I’m not saying foundation support of the news business is a bad idea, inasmuch as news is a public trust. They could be a healthy part of the mix. The foundation-supported news product could even feed the for-profit ventures, much like News 21 and Pro Publica are trying to do.

I don’t know in what fashion(s) the news business will survive, but I do have a very clear picture of how to make individual news operations work cost-effectively — whether funded by benefactors, investors’ capital or simply readers and ads. The ramp-up to profitability takes awhile but much less time than the five or more years it typically takes in the print world. Everything from GigaOm to PaidContent to Gawker Media to The Poliico, from MarketWatch to some very targeted products I’ve worked on under non-disclosure agreements are run as real businesses. Whatever you think of their journalism, they’re no less reliable, journalistically, than a panoply of so-called mainstream newspapers and tabloids I could cite.

There are for-profit models there, and great journalism can survive. Just maybe not in the newspaper business the way it’s been run.

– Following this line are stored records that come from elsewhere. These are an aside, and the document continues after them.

Lemma percentage_scaled (c t : Z) :
  0 <= c <= t -> 1 <= t < 2 ^ 53 ->
  0 <= JsNumber.percentage c t /\
  JsNumber.percentage c t * 2 ^ 212 * t
  <= 100 * (2 ^ 52 + 1) * (c * 2 ^ 160 + t * 2 ^ 108) + (2 ^ 167 + 2 ^ 211) * t.
Proof.
  intros Hc Ht. unfold JsNumber.percentage, JsNumber.mul, JsNumber.div.
  assert (0 <= 100 * (2 ^ 52 + 1) * (c * 2 ^ 160 + t * 2 ^ 108) + (2 ^ 167 + 2 ^ 211) * t)
    as Hrhs by nia.
  destruct (Z.eq_dec c 0) as [->|Hc0].
  - destruct (ofZ_exact t ltac:(lia)) as (mt & et & -> & _).
    change (JsNumber.ofZ 0) with (S754_zero false). rewrite ofZ_100.
    cbn [SFdiv SFmul xorb JsNumber.round]. lia.
  - pose proof (div_ofZ_bound c t ltac:(lia) ltac:(lia)) as Hdiv.
    destruct (SFdiv JsNumber.prec JsNumber.emax (JsNumber.ofZ c) (JsNumber.ofZ t)) as [s|s| |s m e].
    + rewrite ofZ_100. cbn [SFmul xorb JsNumber.round]. lia.
    + rewrite ofZ_100. cbn [SFmul xorb JsNumber.round]. lia.
    + contradiction.
    + destruct Hdiv as (-> & He & Hval).
      pose proof (mul100_bound m e ltac:(lia)) as Hmul.
      destruct (SFmul JsNumber.prec JsNumber.emax (S754_finite false m e) (JsNumber.ofZ 100)) as [s2|s2| |s2 m2 e2];
        try (cbn [JsNumber.round]; lia).
      destruct Hmul as (-> & k & Hk & -> & Hm2).
      destruct (round_scaled m2 (e - 46 + k) ltac:(lia)) as [Hr0 Hr].
      split; [exact Hr0|].
      replace (e - 46 + k + 160) with (k + (e + 114)) in Hr by lia.
      rewrite Z.pow_add_r, Z.mul_assoc in Hr by lia.
      assert (0 < 2 ^ (e + 114)) by (apply Z.pow_pos_nonneg; lia).
      assert (2 ^ (e + 114) <= 2 ^ 115) by (apply Z.pow_le_mono_r; lia).
      apply (arith_mul_value _ (Zpos m2 * 2 ^ k) (Zpos m) (2 ^ (e + 114))
               (Zpos m * 2 ^ (e + 160))); try lia.
      rewrite <- Z.pow_add_r by lia. do 2 f_equal. lia.
Qed.

Theorem percentage_range (c t : Z) :
  0 <= c <= t -> 1 <= t < 2 ^ 53 -> 0 <= JsNumber.percentage c t <= 100.
Proof.
  intros Hc Ht. destruct (percentage_scaled c t Hc Ht) as [H0 H].
  split; [exact H0|].
  destruct (Z_le_gt_dec (JsNumber.percentage c t) 100) as [|Hgt]; [assumption|exfalso].
  assert (101 * (2 ^ 212 * t) <= JsNumber.percentage c t * (2 ^ 212 * t))
    by (apply Z.mul_le_mono_nonneg_r; lia).
  assert (c * 2 ^ 160 <= t * 2 ^ 160) by (apply Z.mul_le_mono_nonneg_r; lia).
  lia.
Qed.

* Classified ads were almost literally printing money. Every square inch of the page represented income, and profit. That was so much profit per square inch, in fact, that newspapers for years were in the very top in profitability — up there competing with oil companies for the highest profit margins. And the list continues, with auto ads, real estate ads, coupons and other forms of informational advertising to a highly interested buying public that has been rendered, if not useless, at least much less cost-effective by a much more efficient Web, delivered online or on mobile devices.